Да. Я поняла, что тут, пожалуй, была сказана правда. Со мной ей и здесь было бы легче, проще, спокойнее. Так ведь было всегда, со школы, со второго класса, когда за парту вместе со мной посадили бойкую чернявую девочку-булочку с красивыми полными ножками, с пышным наглаженным белым бантом в коричнево-черных волосах. В первый же день она спокойно списала у меня решение примеров, подсунула свою тетрадку проверить ошибки в диктанте, а дальше вообще я безмолвно подчинялась ей, чувствовала, что эта новая красивая девочка, даже списывая у меня, словно делала мне большое одолжение, навсегда отвела мне вторую, зависимую и неравную роль. Вначале это бесило меня. Я грубила ей, не давала тетрадки, вообще говорила под горячую руку: "Убирайся с моей парты!" Но она, эта новенькая, умела как-то не принимать мою грубость всерьез, умела легко меня обойти, иной раз и надуться, напустить слезы на свои вишневые южные глазки, и мне становилось совестно: зачем я ее обидела? Мы мирились, и все опять становилось на место. Опять я была подругой и - помощницей, а Валя повелевающей стороной. Я была для нее отдушиной. На мне срывалось раздражение, мне поверялись ее беспрерывные тайны, ее секреты и мечтания, часто даже такие откровенные, от которых я немела и краснела, а Валя только ухмылялась улыбкой сладострастницы, досматривающей с открытыми глазами приятный сон. В чем, в чем, в этом она была удивительный человек - могла спокойно рассказывать и говорить о таком, о чем у меня не повертывался язык, и тогда, видя мое смущение, очень довольная, она хохотала, целовала меня и называла то весталкой, то Орлеанской Девственницей.

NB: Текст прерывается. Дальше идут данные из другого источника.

(* ===== verification/RegexSem.v ===== *)
(** * The language of a pattern

    [matches n r s t] is the declarative reading of the patterns of
    [Regex.v]: in an input of [n] code units, [r] matches what [s] has
    before its suffix [t].  It is defined by recursion on the pattern,
    the quantifier by the iteration [repeats]; it knows neither
    continuations nor fuel, and does not say which of several matches is
    tried first.

    The backtracking matcher is sound and complete for it
    ([rmatch_matches]): [rmatch n r k s] succeeds exactly when [r]
    matches [s] up to some [t] that the continuation accepts.  The
    refusal of an empty iteration by RepeatMatcher loses no match, since
    an iteration that consumes nothing can be left out.  It follows that
    [search] finds the leftmost position at which the pattern matches
    ([search_leftmost]), and that [regex_test] decides whether there is
    one ([regex_test_matches]). *)

From S2P Require Import Prelude Regex.

(** ** Definitions *)

(** [repeats R min s t]: at least [min] steps of [R] lead from [s] to
    [t]. *)
Inductive repeats (R : jsstring → jsstring → Prop)
    : nat → jsstring → jsstring → Prop :=
| repeats_end s : repeats R 0 s s
| repeats_step min s u t :
    R s u → repeats R (pred min) u t → repeats R min s t.

Fixpoint matches (n : nat) (r : regex) (s t : jsstring) : Prop :=
  match r with
  | Char c => s = c :: t
  | Dot => ∃ c, dot_test c = true ∧ s = c :: t
  | Class ranges => ∃ c, in_ranges ranges c = true ∧ s = c :: t
  | Seq r1 r2 => ∃ u, matches n r1 s u ∧ matches n r2 u t
  | Group r1 => matches n r1 s t
  | Quant min _ r1 => repeats (matches n r1) min s t
  | Bol => length s = n ∧ t = s
  | Eol => s = [] ∧ t = []
  end.

(** [r] matches somewhere in [s], an input of [n] code units of which [s]
    remains. *)
Definition matches_in (n : nat) (r : regex) (s : jsstring) : Prop :=
  ∃ u t, u `suffix_of` s ∧ matches n r u t.

(** ** The iteration *)

Section repeats.
Context (R : jsstring → jsstring → Prop).
Context (m : cont → cont).
Implicit Types (k : cont) (s t u z : jsstring) (min fuel : nat).

Hypothesis R_suffix : ∀ s u, R s u → u `suffix_of` s.

Lemma repeats_suffix min s t : repeats R min s t → t `suffix_of` s.
Proof.
  induction 1 as [|min s u t Hstep _ IH]; [done|].
  etrans; [done|by apply R_suffix].
Qed.

Lemma repeats_more min min' s t :
  min' ≤ min → repeats R min s t → repeats R min' s t.
Proof.
  intros Hle Hrep. revert min' Hle.
  induction Hrep as [|min s u t Hstep _ IH]; intros min' Hle.
  - replace min' with 0 by lia. constructor.
  - eapply repeats_step; [done|]. apply IH. lia.
Qed.

Hypothesis m_sound :
  ∀ k s z, m k s = Some z → ∃ u, R s u ∧ k u = Some z.

Lemma repeat_matcher_sound greedy k fuel min s z :
  repeat_matcher m greedy k fuel min s = Some z →
  ∃ t, repeats R min s t ∧ k t = Some z.
Proof.
  revert min s z. induction fuel as [|fuel IH]; intros min s z; simpl; [done|].
  assert (∀ z', m (λ t, if (min =? 0) && (length t =? length s) then None
                    else repeat_matcher m greedy k fuel (pred min) t) s
                = Some z' → ∃ t, repeats R min s t ∧ k t = Some z') as Hiter.
  { intros z' (u & Hu & Hd)%m_sound. destruct (_ && _); [done|].
    apply IH in Hd as (t & Ht & Hz). exists t.
    split; [by eapply repeats_step|done]. }
  destruct (Nat.eqb_spec min 0) as [->|Hmin]; simpl; [|apply Hiter].
  destruct greedy.
  - destruct (m _ s) as [z'|] eqn:Hiter'; [intros [= <-]; by apply Hiter|].
    intros Hz. exists s. split; [constructor|done].
  - destruct (k s) as [z'|] eqn:Hk; [|apply Hiter].
    intros [= <-]. exists s. split; [constructor|done].
Qed.

Hypothesis m_complete :
  ∀ k s u, R s u → is_Some (k u) → is_Some (m k s).

Lemma repeat_matcher_complete greedy k fuel min s t :
  repeats R min s t → is_Some (k t) → min + length s < fuel →
  is_Some (repeat_matcher m greedy k fuel min s).
Proof.
  intros Hrep Hk. revert fuel.
  induction Hrep as [s|min s u t Hstep Hrep IH]; intros [|fuel] Hfuel;
    try lia; simpl.
  { destruct greedy; [by destruct (m _ s)|by destruct (k s)]. }
  specialize (IH Hk). pose proof (R_suffix _ _ Hstep) as Hsuf.
  pose proof (suffix_length _ _ Hsuf) as Hlen.
  destruct (Nat.eqb_spec min 0) as [->|Hmin]; simpl.
  - destruct (decide (length u = length s)) as [Heq|Hne].
    { apply (suffix_same_length _ _ Hsuf) in Heq as ->.
      apply (IH (S fuel)). simpl. lia. }
    assert (is_Some (m (λ t, if length t =? length s then None
                             else repeat_matcher m greedy k fuel 0 t) s))
      as [z Hz].
    { eapply m_complete; [done|].
      rewrite (proj2 (Nat.eqb_neq _ _) Hne). apply IH. simpl. lia. }
    rewrite Hz. destruct greedy; [done|by destruct (k s)].
  - eapply m_complete; [done|]. apply IH. lia.
Qed.
End repeats.

(** ** The matcher is sound and complete *)

Section matcher.
Implicit Types (r : regex) (k : cont) (s t u z : jsstring) (n : nat).

Lemma match_char_Some test k s z :
  match_char test k s = Some z ↔
  ∃ c t, s = c :: t ∧ test c = true ∧ k t = Some z.
Proof.
  destruct s as [|c s]; simpl.
  { split; [done|]. by intros (? & ? & [=] & _). }
  destruct (test c) eqn:Htest; split; try done.
  - intros ?. by exists c, s.
  - by intros (? & ? & [= <- <-] & _ & ?).
  - intros (? & ? & [= <- <-] & ? & _). congruence.
Qed.

Lemma matches_suffix n r s t : matches n r s t → t `suffix_of` s.
Proof.
  revert s t. induction r as [c| |rs|r1 IH1 r2 IH2|r1 IH1|min greedy r1 IH1| |];
    intros s t; simpl.
  - intros ->. by apply suffix_cons_r.
  - intros (c & _ & ->). by apply suffix_cons_r.
  - intros (c & _ & ->). by apply suffix_cons_r.
  - intros (u & ?%IH1 & ?%IH2). by etrans.
  - apply IH1.
  - by apply repeats_suffix.
  - by intros [_ ->].
  - by intros [-> ->].
Qed.

Lemma rmatch_sound n r k s z :
  rmatch n r k s = Some z → ∃ t, matches n r s t ∧ k t = Some z.
Proof.
  revert k s z.
  induction r as [c| |rs|r1 IH1 r2 IH2|r1 IH1|min greedy r1 IH1| |];
    intros k s z; simpl.
  - intros (c' & t & -> & ?%bool_decide_eq_true & ?)%match_char_Some.
    subst. by exists t.
  - intros (c' & t & -> & ? & ?)%match_char_Some. exists t. eauto.
  - intros (c' & t & -> & ? & ?)%match_char_Some. exists t. eauto.
  - intros (u & ? & (t & ? & ?)%IH2)%IH1. exists t. eauto.
  - apply IH1.
  - by apply repeat_matcher_sound.
  - destruct (Nat.eqb_spec (length s) n); [|done]. intros ?. by exists s.
  - destruct s; [|done]. intros ?. by exists [].
Qed.

Lemma rmatch_complete n r k s t :
  matches n r s t → is_Some (k t) → is_Some (rmatch n r k s).
Proof.
  revert k s t.
  induction r as [c| |rs|r1 IH1 r2 IH2|r1 IH1|min greedy r1 IH1| |];
    intros k s t; simpl.
  - intros -> ?. simpl. by rewrite bool_decide_eq_true_2.
  - intros (c & Hc & ->) ?. simpl. by rewrite Hc.
  - intros (c & Hc & ->) ?. simpl. by rewrite Hc.
  - intros (u & H1 & H2) ?. eapply IH1; [done|]. by eapply IH2.
  - apply IH1.
  - intros Hrep Hk.
    eapply (repeat_matcher_complete (matches n r1)); [|done..|lia].
    apply matches_suffix.
  - intros [<- ->] ?. by rewrite Nat.eqb_refl.
  - by intros [-> ->] ?.
Qed.

(** [rmatch] succeeds exactly when the pattern matches up to a rest that
    the continuation accepts. *)
Lemma rmatch_matches n r k s :
  is_Some (rmatch n r k s) ↔ ∃ t, matches n r s t ∧ is_Some (k t).
Proof.
  split.
  - intros [z (t & ? & ?)%rmatch_sound]. exists t. eauto.
  - intros (t & ? & ?). by eapply rmatch_complete.
Qed.

Lemma rmatch_None n r s : rmatch n r Some s = None ↔ ∀ t, ¬ matches n r s t.
Proof.
  rewrite eq_None_not_Some, rmatch_matches. split.
  - intros Hno t Ht. apply Hno. exists t. eauto.
  - intros Hno (t & Ht & _). by eapply Hno.
Qed.

(** ** The search *)

Lemma matches_in_nil n r : matches_in n r [] ↔ ∃ t, matches n r [] t.
Proof.
  split; [|intros [t ?]; by exists [], t].
  by intros (u & t & ->%suffix_nil_inv & ?); exists t.
Qed.

Lemma matches_in_cons n r c s :
  matches_in n r (c :: s) ↔ (∃ t, matches n r (c :: s) t) ∨ matches_in n r s.
Proof.
  split.
  - intros (u & t & [->|Hu]%suffix_cons_inv_r & Hm); [left; eauto|].
    right. by exists u, t.
  - intros [[t Ht]|(u & t & Hu & Hm)]; [by exists (c :: s), t|].
    exists u, t. split; [by apply suffix_cons_r|done].
Qed.

(** [search] answers the leftmost position at which the pattern matches,
    with a rest of the match there. *)
Lemma search_leftmost n r s u rest :
  search n r s = Some (u, rest) →
  ∃ pre, s = pre ++ u ∧ matches n r u rest ∧
         ∀ i t, i < length pre → ¬ matches n r (drop i s) t.
Proof.
  induction s as [|c s IH]; cbn [search].
  - destruct (rmatch n r Some []) as [z|] eqn:Hz; [|done].
    intros [= <- <-]. apply rmatch_sound in Hz as (t & ? & [= ->]).
    exists []. split_and!; [done..|]. simpl. lia.
  - destruct (rmatch n r Some (c :: s)) as [z|] eqn:Hz.
    + intros [= <- <-]. apply rmatch_sound in Hz as (t & ? & [= ->]).
      exists []. split_and!; [done..|]. simpl. lia.
    + intros (pre & -> & Hm & Hno)%IH. exists (c :: pre).
      split_and!; [done..|]. intros [|i] t Hi.
      * by apply rmatch_None.
      * apply Hno. simpl in Hi. lia.
Qed.

Lemma search_matches n r s : is_Some (search n r s) ↔ matches_in n r s.
Proof.
  induction s as [|c s IH]; cbn [search].
  - rewrite matches_in_nil. destruct (rmatch n r Some []) as [z|] eqn:Hz.
    + apply rmatch_sound in Hz as (t & ? & _). split; [eauto|by eexists].
    + rewrite rmatch_None in Hz. split; [by intros [? [=]]|].
      intros [t ?]. by destruct (Hz t).
  - rewrite matches_in_cons, <-IH.
    destruct (rmatch n r Some (c :: s)) as [z|] eqn:Hz.
    + apply rmatch_sound in Hz as (t & ? & _). split; [eauto|by eexists].
    + rewrite rmatch_None in Hz. split; [by right|].
      by intros [[t ?%Hz]|?].
Qed.

#[global] Instance matches_in_dec n r s : Decision (matches_in n r s).
Proof.
  refine (cast_if (decide (is_Some (search n r s))));
    by rewrite <-search_matches.
Defined.

(** [regex_test] decides whether the pattern matches somewhere in the
    text. *)
Lemma regex_test_matches r s :
  regex_test r s = true ↔ matches_in (length s) r s.
Proof. unfold regex_test. by rewrite bool_decide_eq_true, search_matches. Qed.

(** [match] with the flag [g] answers [null] exactly when the pattern
    matches nowhere. *)
Lemma match_all_from_nil n r s :
  match_all_from n r 0 s = [] ↔ ¬ matches_in n r s.
Proof.
  induction s as [|c s IH]; cbn [match_all_from].
  - rewrite matches_in_nil. destruct (rmatch n r Some []) as [z|] eqn:Hz.
    + apply rmatch_sound in Hz as (t & ? & _). split; [done|].
      intros []. eauto.
    + rewrite rmatch_None in Hz. split; [|done]. intros _ [t ?].
      by eapply Hz.
  - rewrite matches_in_cons.
    destruct (rmatch n r Some (c :: s)) as [z|] eqn:Hz.
    + apply rmatch_sound in Hz as (t & ? & _). split; [done|].
      intros []. eauto.
    + rewrite IH. rewrite rmatch_None in Hz. split; [|tauto].
      intros Hno [[t ?]|?]; [by eapply Hz|done].
Qed.

Lemma string_match_matches s r :
  is_Some (string_match s r) ↔ matches_in (length s) r s.
Proof.
  unfold string_match.
  destruct (match_all_from _ r 0 s) as [|x xs] eqn:Hall.
  - apply match_all_from_nil in Hall. split; [by intros [? [=]]|done].
  - split; [|by eexists]. intros _.
    destruct (decide (matches_in (length s) r s)) as [|Hno]; [done|].
    apply match_all_from_nil in Hno. congruence.
Qed.
End matcher.

(** ** The languages of the shapes the two patterns have *)

Section shapes.
Implicit Types (r : regex) (s t u cs pre : jsstring) (n min : nat)
  (test : N → bool).

(** A literal followed by a pattern. *)
Lemma matches_lit n cs r s t :
  matches n (lit cs r) s t ↔ ∃ u, s = cs ++ u ∧ matches n r u t.
Proof.
  revert s. induction cs as [|c cs IH]; intros s; cbn [lit matches].
  - split; [by exists s|by intros (u & -> & ?)].
  - split.
    + intros (u & -> & (u' & -> & ?)%IH). by exists u'.
    + intros (u & -> & ?). exists (cs ++ u). split; [done|].
      apply IH. by exists u.
Qed.

(** The iteration of a test of one code unit. *)
Lemma repeats_test test min s t :
  repeats (λ s u, ∃ c, test c = true ∧ s = c :: u) min s t ↔
  ∃ pre, s = pre ++ t ∧ min ≤ length pre ∧ Forall (λ c, test c = true) pre.
Proof.
  split.
  - induction 1 as [s|min s u t (c & Hc & ->) _ (pre & -> & Hmin & Hpre)].
    + by exists [].
    + exists (c :: pre). split_and!; [done|simpl; lia|by constructor].
  - intros (pre & -> & Hmin & Hpre). revert min Hmin.
    induction Hpre as [|c pre Hc _ IH]; intros min Hmin.
    + replace min with 0 by (simpl in Hmin; lia). constructor.
    + eapply repeats_step; [by exists c|]. apply IH. simpl in Hmin. lia.
Qed.
End shapes.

И сейчас, вытаращив свои ошалелые зазывные глаза, она убеждала:

- Ты же там про-па-дешь! Мужики. Солдаты. Немцы! Ведь это пе-ре-до-вая! Все время под огнем. Нет, я не хочу, не могу допустить, чтоб тебя убили! Знаешь, сколько я из-за тебя переплакала! Дура несчастная! А если попадешь в плен? Знаешь, что с тобой сделают? И ни поесть, ни поспать… Туда вон какие здоровые бабы идут, а оттуда… Погоди. Я все устрою. Попрошу. Ну, будешь в штабе, познакомишься с кем-нибудь путным. Устроишь жизнь. Война кончится. Что ты? Что ты? Первая? Последняя?

Она оттащила меня в сторону, подальше от любопытных, обняла и опять что-то горячо, убеждающе шептала. А я словно окаменела, ненавидела ее за этот шепот, за то, что она тискала и оглаживала меня, как сваха товар.